1. The warmth of the sun increases the activity of the lymphatic system, and of the vessels.

2. By the influx of light, the vital activity is roused and heightened both in the afflicted part and the whole body.

3. The development of oxygen, or vital air, caused by the action of the sun, also operates chemically upon the organization.

For these reasons, M. Loebel recommends insolation in the following cases :

1. In chronic anasarca, not founded upon any organic defect, where the extremities feel cold, and a general weakness and torpor appears in the lymphatic system, particularly in metastatic exanthema, after repelling the tinea capitis, the itch, or herpes, or after an ill-managed scarlatina.

2. In the chronic gout, particularly when all the organs are suffering by its long duration, when contractions, tumores ossium, and insupportable pains prevail, also where the gout leaves a partial palsy.

3. In all complaints attacking the tractus intestinorum, such as chronic spasms of the stomach, where weakness in the nervous system prevails, and in chronic diarrhea; as also in the fluxus cœliacus and hepaticus, in chronic catarrh and chronic erysipelas.

4. In different forms of venereal complaints, in particular during the use of mercurials, when it serves to heighten and increase the effect upon the lymphatic system and the skin.

5. In diseases of the bones, tumores ossium, and in general or partial caries.

6. In subjects weakened by immoderate venery.

7. In nervous apoplexy, and palsy of single parts.

8. In the nervous gout of the head.

9. Against aphony when the incapacity of speaking is transitory, and not occasioned by the destruction of the organs. 10. In the marasmus senilis.

11. In the palsy of the lower extremities; particularly where the nervi crurales have suffered, and a state of inactivity and want of irritability prevails in them.

12. In amaurosis, from idiopathic causes, and from weakness of the retina or ciliary nerves, or when a palsied state of the optic nerve produces this complaint, or when it arises from a metastasis of gouty, venereal, or itchy matter.

Contra indications of the method of cure are the following: a.
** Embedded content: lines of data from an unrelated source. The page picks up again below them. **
Lemma start_serving s s' : 0 < poolSize s → start s = Some s' → serving s'.
Proof.
  rewrite start_spec. intros Hn [= <-]. split; [done|]. simpl.
  apply Exists_app. right. destruct (poolSize s); [lia|]. by left.
Qed.

(** *** One worker *)








(** ** Reachable pools *)

Lemma Exists_alter_inv {A} (P : A → Prop) (f : A → A) i (l : list A) :
  (∀ x, P (f x) → P x) → Exists P (alter f i l) → Exists P l.
Proof.
  intros Hf. rewrite !Exists_exists. intros (y & Hy & HP).
  apply elem_of_alter in Hy as [?|(x & Hx & ->)]; [by eauto|].
  exists x. split; [by eapply list_elem_of_lookup_2|by apply Hf].
Qed.

Lemma held_alter_all (f : thread → thread) i (ws : list thread) :
  (∀ t, held (f t) = held t) → omap held (alter f i ws) = omap held ws.
Proof.
  intros Hf. revert i. induction ws as [|w ws IH]; intros [|i]; simpl; try done.
  - by rewrite Hf.
  - destruct (held w); [f_equal|]; apply IH.
Qed.

(** Changing what is on the handles does not disturb the pool. *)
Lemma pool_inv_handles (f : thread → thread) i s :
  (∀ t, at_ (f t) = at_ t) →
  (∀ t, joinable (f t) = true → joinable t = true) →
  pool_inv s → pool_inv (set_workers (alter f i (workers s)) s).
Proof.
  intros Hat Hj [Hm Hh Haw Hwk Hfifo Hheld Honce Halloc Hpend].
  constructor; simpl; try done.
  - apply Forall_alter; [done|]. intros t _ Ht Hjt. rewrite Hat. by apply Ht, Hj.
  - intros Hr. apply Forall_alter; [by apply Haw|]. intros t _.
    unfold is_blocked. by rewrite Hat.
  - intros Hq HE. apply Exists_alter_keep.
    + intros t. unfold is_active, is_at_lock, is_holding. by rewrite Hat.
    + apply Hwk; [done|]. eapply Exists_alter_inv; [|done].
      intros t. unfold is_blocked. by rewrite Hat.
  - unfold held_ids in *; simpl.
    rewrite held_alter_all; [done|]. intros t. unfold held. by rewrite Hat.
Qed.

Lemma notify_all_held (ws : list thread) : omap held (notify_all ws) = omap held ws.
Proof.
  unfold notify_all. induction ws as [|w ws IH]; [done|].
  rewrite fmap_cons. simpl. rewrite wake_held.
  destruct (held w); [f_equal|]; apply IH.
Qed.

Lemma stop_signal_pool_inv s s1 : pool_inv s → stop_signal s = Some s1 → pool_inv s1.
Proof.
  intros [Hm Hh Haw Hwk Hfifo Hheld Honce Halloc Hpend].
  unfold stop_signal, with_lock. rewrite Hm. intros [= <-].
  assert (Hnb : Forall (λ w, is_blocked w = false) (notify_all (workers s))).
  { apply Forall_fmap, Forall_true. intros t. apply wake_not_blocked. }
  constructor; simpl; try done.
  - apply Forall_fmap. eapply Forall_impl; [exact Hh|]. simpl.
    intros t Ht. rewrite wake_joinable. intros Hj. by apply wake_at, Ht.
  - intros _ HE. by apply no_blocked_not_exists in Hnb.
  - unfold held_ids in *; simpl. by rewrite notify_all_held.
Qed.

Lemma finish_pool_inv fuel i s s' : pool_inv s → finish fuel i s = Some s' → pool_inv s'.
Proof.
  revert s. induction fuel as [|fuel IH]; intros s Hinv; simpl.
  - destruct (at_ <$> workers s !! i) as [[]|]; try done. by intros [= <-].
  - destruct (worker_step i s) as [s1|] eqn:Hstep; simpl.
    + apply worker_step_spec in Hstep.
      pose proof (transition_pool_inv _ _ _ Hinv Hstep) as Hinv1.
      destruct (at_ <$> workers s !! i) as [[]|]; try (by apply IH). by intros [= <-].
    + destruct (at_ <$> workers s !! i) as [[]|]; try done. by intros [= <-].
Qed.

Lemma join_if_joinable_pool_inv fuel i s s' :
  pool_inv s → join_if_joinable fuel (Some s) i = Some s' → pool_inv s'.
Proof.
  intros Hinv. unfold join_if_joinable, join. simpl.
  destruct (workers s !! i) as [t|]; [|by intros [= <-]].
  destruct (joinable t); [|by intros [= <-]].
  destruct (finish fuel i s) as [s1|] eqn:Hfin; simpl; [|done].
  intros [= <-]. apply pool_inv_handles; [done..|]. by eapply finish_pool_inv.
Qed.

Lemma join_loop_pool_inv fuel l s s' :
  pool_inv s → foldl (join_if_joinable fuel) (Some s) l = Some s' → pool_inv s'.
Proof.
  revert s. induction l as [|i l IH]; intros s Hinv; cbn [foldl].
  - by intros [= <-].
  - destruct (join_if_joinable fuel (Some s) i) as [s1|] eqn:Hj.
    + apply IH. by eapply join_if_joinable_pool_inv.
    + clear. induction l as [|j l IH]; [done|]. done.
Qed.

Lemma pool_inv_stop fuel s s' : pool_inv s → stop fuel s = Some s' → pool_inv s'.
Proof.
  intros Hinv. unfold stop.
  destruct (stop_signal s) as [s1|] eqn:Hsig; simpl; [|done].
  apply join_loop_pool_inv. by eapply stop_signal_pool_inv.
Qed.

(** The invariant holds of every pool that the operations can produce. *)
Lemma reachable_pool_inv s : reachable s → pool_inv s.
Proof.
  induction 1 as [size hw|s s' _ IH Hstart|fuel s s' _ IH Hstop|a s s' _ IH Ha].
  - apply pool_inv_new.
  - by eapply pool_inv_start.
  - by eapply pool_inv_stop.
  - by eapply perform_pool_inv.
Qed.

(** ** Overloads *)

Lemma resolve_enabled function callback rest c :
  resolve function callback rest = Some c →
  enabled c = true ∧ task_of c = function ∧ callback_of c = callback.
Proof.
  unfold resolve. destruct (is_member_pointer callback) eqn:Hcb; simpl.
  - destruct rest as [|instance args]; [done|].
    destruct (is_member_pointer function) eqn:Hf; intros [= <-]; simpl;
      by rewrite Hf, Hcb.
  - intros [= <-]. simpl. by rewrite Hcb.
Qed.

(** The demo's call with a member task and a null free callback. *)
Lemma resolve_scenario_d f :
  resolve (Callable true (Some f)) null_function
          [VObj "Component" []; VInt 1; VStr "test"]
  = Some (FreeCallback (Callable true (Some f)) null_function
            [VObj "Component" []; VInt 1; VStr "test"]).
Proof. reflexivity. Qed.

(** ** Null handles *)

Lemma dispatch_valid_pending pick g args s fut s' :
  dispatch pick g args s = Some (fut, s') →
  valid fut = true →
  is_nullptr g = false
  ∧ ∃ id, fut = Future id ∧ promises s' !! id = Some Pending
          ∧ length (tasks s') = S (length (tasks s)).
Proof.
  unfold dispatch, is_nullptr. destruct (target g) as [f|]; simpl.
  - unfold pushTask, with_lock; simpl. destruct (taskMutex s); simpl; [done|].
    intros [= <- <-] _. split; [done|]. eexists; split; [done|]. simpl. split.
    + by rewrite lookup_app_r, Nat.sub_diag.
    + rewrite length_app; simpl; lia.
  - by intros [= <- <-].
Qed.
In all diseases where an exalted irritability or plethora prevails, insolation must not be applied.

b. Neither in acute violent inflammations, general nor local; in affections of the lungs, which show a disposition to inflammations, spitting of blood, or congestion.
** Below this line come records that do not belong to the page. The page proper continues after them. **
(* ===== verification/Prelude.v ===== *)
(** * Regatta: a verification development (root file)

    Regatta is a replicated key-value store.  A leader cluster holds tables,
    each a Raft shard whose state machine keeps its data in a Pebble store;
    follower clusters copy the tables.  This library translates the program
    under [src/] into Rocq definitions, keeping the names of the source, and
    proves what makes it correct.

    ** Parts of the program and the files that model them

    Data on the wire and on disk
    - [Key]: internal keys ([storage/table/key]).
    - [Proto], [Wire], [Codec]: the messages that are proposed and stored and
      the generated code that encodes and decodes them
      ([regattapb/mvcc.pb.go], [mvcc_vtproto.pb.go]).

    The state machine of a table ([storage/table/fsm])
    - [Pebble]: the storage engine, an interface with its documented laws and
      an implementation in memory.
    - [Query], [Command], [Fsm]: lookups ([query.go], [iter.go]), command
      handlers ([command*.go]), [Update], [Lookup] and [GetHash] ([fsm.go]).
    - [TableSpec]: what a table promises, on a map of user keys; [QueryCorrect],
      [CommandCorrect], [FsmCorrect]: the code refines it.
    - [Md5], [Paths], [Recovery], [RecoveryCorrect], [PowerLoss],
      [RecoveryTheorems]: the directory of a store ([pebble/dir.go]), [Open],
      [Sync], [Close] and the two ways to save and recover a replica
      ([snapshot_snapshot.go], [snapshot_checkpoint.go], [encode.go]).

    What runs on the state machine
    - [Table]: the API of a table ([storage/table/table.go]) over an interface
      of the Raft library, and the KV services ([regattaserver/kv.go]).
    - [Engine]: what the services call ([storage/engine.go]), which finds the
      table of a request and fills the header of its response, and the map
      behind a lock of [util/sync.go].
    - [LogReader]: reading the Raft log with a cache ([storage/logreader]).
    - [Snapshot]: the snapshot file of a table ([replication/snapshot]) and
      its restore ([readIntoTable] of [storage/table/manager.go]).

    The cluster
    - [KvStore]: the metadata store ([storage/kv]).
    - [Manager], [ManagerCorrect]: tables, shard ids, leases, reconciliation
      ([storage/table/manager.go]).
    - [ManagerLife]: starting and closing the manager, its routines.
    - [View]: what a node knows of the shards ([storage/cluster/view.go]).
    - [Dns]: finding the members ([storage/cluster/dns]); [Cluster],
      [ClusterCorrect]: gossip of views, messages and their listeners, starting
      and closing a node ([storage/cluster/cluster.go]).
    - [Config]: configurations and how commands fill them from settings, the
      options of the storage engine, tokens ([storage/config.go],
      [storage/table/config.go], [pebble/pebble.go], [cmd]).

    Replication between clusters
    - [Replication], [ReplicationCorrect], [ReplicationManager]: the services
      of the leader ([regattaserver/replication.go]), the workers of a follower
      and their manager ([replication/worker.go], [replication.go]).
    - [Chunks]: streams cut into chunks ([replication/snapshot]).

    Backups
    - [Backup], [BackupCorrect], [BackupTable]: the client that backs up and
      restores all tables ([replication/backup]) and the maintenance service
      ([regattaserver/maintenance.go]).

    Shared: this file (Go outcomes, machine integers, bytes, lists), [GoStd]
    (what is used of the Go standard library) and [Effects] (programs).

    ** How the code is translated

    A function that may fail returns [res]: a value, a named error or a panic.
    Integers are [Z] with the wrap-around of their width written out.  State
    that one goroutine owns is passed along.  Code that calls services shared
    with others (the metadata store, the Raft host, the clock, streams, the
    file system) is a [prog] of [Effects]: the tree of its calls, with what
    the program does after each answer.  A relation says which answers a call
    may get and what it does to the shared state; [exec] runs a program alone,
    [pool_step] interleaves the programs of many nodes at every call, and
    [cut] stops a program between any two calls.  Third-party code (Pebble,
    Dragonboat, JSON, tar, sstables) is a class of operations with the laws
    the source relies on, and an instance that satisfies the laws.

    ** What is shown

    - Tables: [Update] and all command handlers refine the map of user keys,
      on every command, errors and panics included; so do lookups, with the
      exact content, count, size and [More] of a range; replicas agree; the
      cut of the log into batches does not matter except for the leader index;
      a read-only transaction may be served as a lookup.
    - Codecs: commands and results round trip, sizes are exact, decoding ends
      on every input; keys round trip.
    - Stores: a recovery or an opening that is cut off anywhere, by the end of
      the process or by a loss of power, leaves the old store or the whole new
      one; saved snapshots are recovered to the same contents; without faults
      both return.  Three theorems show how a replica is lost: a damaged
      [current] file, a crash of the first opening, and a failed sync of the
      directory that is not noticed.
    - Log: a query is answered with a gapless piece of the shard's log, from
      every state of the cache; one inside the log is answered, with the entry
      asked for first.
    - Tables as clients see them, from the KV service through the engine to
      the state machine: a put changes its key and no other table, and is seen
      by a linearizable read; followers do not write.
    - Metadata: [Set] is a compare-and-set; however the manager operations of
      all nodes interleave, an unexpired lease changes only by its holder and
      no two tables share a shard, unless a table has a reserved name; the
      manager is ready only once its shard has had a leader and its routines
      run.
    - Gossip: whatever arrives, views are well formed and hold the newest of
      what was heard; what a node knows is true of some time and does not go
      back; two nodes that exchange states agree; listeners get their messages
      once and in order; closing waits a bounded time and then leaves.  The
      advertised address is ignored.
    - Backups: a restore gives every table the stream its backup wrote; files
      that are missing or damaged are not restored; a token is needed.
    - Replication: the leader streams its log; after every round, complete or
      not, the follower's table is the leader's table at some index that has
      not gone back; a snapshot is restored from exactly the file that was
      sent; [reconcileWorkers] returns only when no worker has to be stopped.

    ** Bounds and assumptions

    Fuel bounds loops that read a stream or a log: [readIntoTable],
    [snapshot_read] and the decoders use the length of the input plus one,
    which is enough because every round consumes a byte; [Replicate_loop] is
    bounded by the entries of the log, each round sending at least one, and
    [do_loop] by the messages of the stream; closing a node waits at most forty
    rounds.  Theorems that claim a result
    show that the fuel is enough.

    The theorems on leases compare the clocks of nodes, so they take one clock
    for all.  In the theorems on rounds of replication a proposal is settled
    when its call returns, applied or not.  Directory names are new because
    the clock has moved on since the last one.  A table name that shares its
    key with the sequence of ids ([sys/idseq]) or with a lease (one that ends in
    [/lease]) is excluded from the theorems on the manager; the source accepts
    it, and [deleted_sequence_shares_shard] shows what follows.

    In the theorems on crashes any call of a recovery may fail, having done
    nothing, some or all of its work; a crash in the middle of a call is one
    after a call that failed.  A restarted process has to learn truly whether
    [current] exists: [IsNewRun] takes a failing Stat for a missing file and
    starts an empty store.  The theorem on power loss also needs the directory
    of the replica to be synced when the code asks for it, since
    [SaveCurrentDBDirName] ignores the error; and the storage engine to sync
    its own directory before a call of it returns.

    ** Not modelled

    Flags, certificates, starting servers and logging ([cmd], [cert], [log],
    [main.go]), which pass values to libraries; gRPC and HTTP servers and their
    compressors; the gossip transport, of which the delegate is modelled;
    metrics; random strings; the generated codecs of the service messages,
    which are the code of [Codec] for other messages; the timers that start the
    rounds of the workers of a follower. *)

From stdpp Require Export base tactics decidable option list sorting gmap strings.
From Stdlib Require Export ZArith Lia.
From Stdlib Require Strings.Byte.

Open Scope Z_scope.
c. Apoplexy, the nature of which consists in a congestion. d. In hemorrhages both of the active and passive kind, insolation is improper.
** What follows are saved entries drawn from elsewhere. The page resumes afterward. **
(* ===== verification/Key.v ===== *)
(** * Internal keys ([storage/table/key/key.go], [v1.go])

    The versioned key format under which every record of a table is stored:
    a 4-byte header holding the version, then (version 1) a type byte and the
    key data.  The file models the encoder, the stream decoder and the
    zero-copy [DecodeBytes], and shows that the format round-trips, preserves
    the order of the data and separates user keys from system keys. *)

From S2P Require Import Prelude.

(** ** Constants *)

Definition TypeUnknown : byte := Byte.x00.
Definition TypeUser : byte := Byte.x01.
Definition TypeSystem : byte := Byte.x02.

Definition keyHeaderLen : nat := 4.
Definition UnknownVersion : byte := Byte.x00.
Definition V1 : byte := Byte.x01.
Definition LatestVersion : byte := V1.
Definition V1KeyLen : nat := 1024.
Definition LatestVersionLen : Z := 1024.
Definition keyV1BodyLen : nat := V1KeyLen - keyHeaderLen.

Definition V1Len (userkeyLen : Z) : Z := Z.of_nat keyHeaderLen + 1 + userkeyLen.

Definition V1MinKey : bytes := replicate (keyV1BodyLen - 1) Byte.x00.
Definition V1MaxKey : bytes := replicate (keyV1BodyLen - 1) Byte.xff.
Definition LatestMaxKey : bytes := V1MaxKey.

(** ** Data *)

Record Key := mkKey { version : byte; KeyType : byte; Key_ : bytes }.
Record keyV1 := mkKeyV1 { keyType : byte; key : bytes }.

#[export] Instance Key_eq_dec : EqDecision Key.
Proof. solve_decision. Defined.

(** [Key.reset]. *)
Definition Key_reset (k : Key) : Key := mkKey UnknownVersion TypeUnknown [].

(** ** Encoding

    The writers the program passes are in-memory buffers, whose [Write] never
    fails; an encoder returns the buffer with what it has written, also when
    it fails after writing the header. *)

(** [keyV1.Encode]. *)
Definition keyV1_Encode (k : keyV1) (w : bytes) : bytes * Z :=
  let bs := keyType k :: key k in
  (w ++ bs, len bs).

(** [Encoder.Encode]: the buffer, the key with its version filled in, and the
    number of bytes written or the error. *)
Definition Encode (k : Key) (w : bytes) : bytes * Key * res Z :=
  let k := if decide (version k = UnknownVersion)
           then mkKey LatestVersion (KeyType k) (Key_ k) else k in
  let header := version k :: replicate (keyHeaderLen - 1) Byte.x00 in
  let w := w ++ header in
  if decide (version k = V1) then
    let '(w, n) := keyV1_Encode (mkKeyV1 (KeyType k) (Key_ k)) w in
    (w, k, Ok (Z.of_nat keyHeaderLen + n))
  else (w, k, Err ErrUnknownKeyVersion).

(** ** Decoding *)

(** [keyV1.Decode]: at most [keyV1BodyLen] bytes of the reader are consumed. *)
Definition keyV1_Decode (r : bytes) : res (keyV1 * bytes) :=
  let bs := take keyV1BodyLen r in
  match bs with
  | [] => Err ErrMissingKeyType
  | t :: data => Ok (mkKeyV1 t data, drop keyV1BodyLen r)
  end.

(** [Decoder.Decode]: the decoded key and the rest of the reader. *)
Definition Decode (r : bytes) : res (Key * bytes) :=
  if (length r <? keyHeaderLen)%nat then Err ErrMissingKeyHeader else
  let header := take keyHeaderLen r in
  let r := drop keyHeaderLen r in
  if forallb (fun b => bool_decide (b = Byte.x00)) (drop 1 header) then
    if decide (head header = Some V1) then
      '(k, r) ← keyV1_Decode r;
      Ok (mkKey V1 (keyType k) (key k), r)
    else Err ErrUnknownKeyVersion
  else Err ErrMalformedKeyHeader.

(** [v1DecodeRaw]. *)
Definition v1DecodeRaw (raw : bytes) : keyV1 :=
  if (1 <? length raw)%nat then
    match raw with
    | t :: data => mkKeyV1 t data
    | [] => mkKeyV1 TypeUnknown []
    end
  else mkKeyV1 TypeUnknown [].

(** [DecodeBytes]. *)
Definition DecodeBytes (raw : bytes) : res Key :=
  if (length raw <? keyHeaderLen)%nat then Err ErrMissingKeyHeader else
  if decide (head raw = Some V1) then
    let k := v1DecodeRaw (drop keyHeaderLen raw) in
    Ok (mkKey V1 (keyType k) (key k))
  else Err ErrUnknownKeyVersion.

(** ** Properties *)

(** The bytes of a version 1 key. *)
Definition enc (t : byte) (k : bytes) : bytes :=
  [V1; Byte.x00; Byte.x00; Byte.x00; t] ++ k.

Lemma Encode_V1 v t k w :
  v = UnknownVersion \/ v = V1 ->
  Encode (mkKey v t k) w = (w ++ enc t k, mkKey V1 t k, Ok (V1Len (len k))).
Proof.
  intros Hv. unfold Encode, keyV1_Encode, V1Len. simpl.
  assert ((if decide (v = UnknownVersion) then mkKey LatestVersion t k else mkKey v t k)
          = mkKey V1 t k) as -> by (destruct Hv as [-> | ->]; done).
  simpl. by rewrite <- app_assoc, len_cons, Z.add_assoc.
Qed.

Lemma Encode_bad_version v t k w :
  v <> UnknownVersion -> v <> V1 ->
  Encode (mkKey v t k) w =
    (w ++ [v; Byte.x00; Byte.x00; Byte.x00], mkKey v t k, Err ErrUnknownKeyVersion).
Proof.
  intros H1 H2. unfold Encode. cbn [version KeyType Key_].
  by rewrite (decide_False (P := v = UnknownVersion)), decide_False by done.
Qed.

Lemma enc_length t k : len (enc t k) = V1Len (len k).
Proof. unfold enc, V1Len. rewrite len_app. done. Qed.

Lemma enc_cons t k : enc t k = V1 :: Byte.x00 :: Byte.x00 :: Byte.x00 :: t :: k.
Proof. done. Qed.

Lemma DecodeBytes_enc t k : k <> [] -> DecodeBytes (enc t k) = Ok (mkKey V1 t k).
Proof. intros Hk. destruct k; [done|]. by unfold DecodeBytes, v1DecodeRaw; simpl. Qed.

(** Only the type byte is present: the zero-copy decoder drops the type. *)
Lemma DecodeBytes_enc_nil t : DecodeBytes (enc t []) = Ok (mkKey V1 TypeUnknown []).
Proof. done. Qed.

Lemma Decode_enc t k :
  Decode (enc t k) = Ok (mkKey V1 t (take (keyV1BodyLen - 1) k), drop (keyV1BodyLen - 1) k).
Proof. done. Qed.

Lemma enc_inj t1 t2 k1 k2 : enc t1 k1 = enc t2 k2 -> t1 = t2 /\ k1 = k2.
Proof. unfold enc. simpl. intros. simplify_eq. done. Qed.

#[export] Instance enc_Inj t : Inj (=) (=) (enc t).
Proof. intros k1 k2 H. apply (enc_inj t t k1 k2 H). Qed.

Lemma enc_compare t a b : bytes_compare (enc t a) (enc t b) = bytes_compare a b.
Proof. apply bytes_compare_app. Qed.

Lemma enc_lt t a b : bytes_lt (enc t a) (enc t b) <-> bytes_lt a b.
Proof. unfold bytes_lt. rewrite enc_compare. tauto. Qed.

Lemma enc_le t a b : bytes_le (enc t a) (enc t b) <-> bytes_le a b.
Proof. unfold bytes_le. rewrite enc_compare. tauto. Qed.

Lemma enc_lt_type t1 t2 a b : byte_Z t1 < byte_Z t2 -> bytes_lt (enc t1 a) (enc t2 b).
Proof.
  intros H. unfold bytes_lt, enc. simpl.
  by replace (byte_Z t1 ?= byte_Z t2) with Lt by (symmetry; apply Z.compare_lt_iff; lia).
Qed.

(** A stored key between two keys of one type is itself a key of that type:
    the range of a type is contiguous. *)
Lemma enc_convex t lo k hi :
  bytes_le (enc t lo) k -> bytes_lt k (enc t hi) -> exists d, k = enc t d.
Proof.
  unfold bytes_le, bytes_lt. rewrite !enc_cons. intros Hlo Hhi.
  do 5 (destruct k as [|? k]; [by destruct Hlo|]; cbn [bytes_compare] in Hlo, Hhi;
    match type of Hlo with
    | context [byte_Z ?x ?= byte_Z ?y] =>
        rewrite (Z.compare_antisym (byte_Z x) (byte_Z y)) in Hhi;
        destruct (Z.compare_spec (byte_Z x) (byte_Z y)) as [E%byte_Z_inj| |];
        cbn [CompOpp] in Hhi; [subst|discriminate Hhi|by destruct Hlo]
    end).
  by exists k.
Qed.

(** A version 1 key with data round-trips through the encoder and the
    zero-copy decoder, whatever its type and length. *)
Theorem key_roundtrip_bytes v t k w :
  v = UnknownVersion \/ v = V1 -> k <> [] ->
  let '(buf, k', n) := Encode (mkKey v t k) w in
  buf = w ++ enc t k /\ n = Ok (V1Len (len k)) /\ DecodeBytes (drop (length w) buf) = Ok k'.
Proof.
  intros Hv Hk. rewrite Encode_V1 by done.
  rewrite drop_app_length. auto using DecodeBytes_enc.
Qed.

Lemma key_roundtrip_bytes_witness :
  let '(buf, k', n) := Encode (mkKey V1 TypeUser (str "foo")) (str "w") in
  buf = str "w" ++ enc TypeUser (str "foo") /\ n = Ok (V1Len 3) /\ DecodeBytes (drop 1 buf) = Ok k'.
Proof. exact (key_roundtrip_bytes V1 TypeUser (str "foo") (str "w") (or_intror eq_refl) ltac:(done)). Defined.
e. Insolation must absolutely be refrained from where the patient shows an idiosyncrasy or apathy against this method of cure, or by persons whose nerves, when in health, were found too sensible of the action of light or sun-beams, and who felt head-ach or vertigo on the slightest action of sun-shine,

Manner of application.-1. This method of cure must not be applied in stormy or moist weather, or when east, west, and north winds prevail. Insolation requires calm days.

2. The patient during insolation must not sit or lie on the bare ground, but a leather skin must be placed under him, as was the custom of the Greek and Roman physicians.

3. Insolation must neither be applied on an empty stomach, nor directly after dinner; but, if the complaint requires the application during noon-tide, it is advisable to let the patient previously take a little food.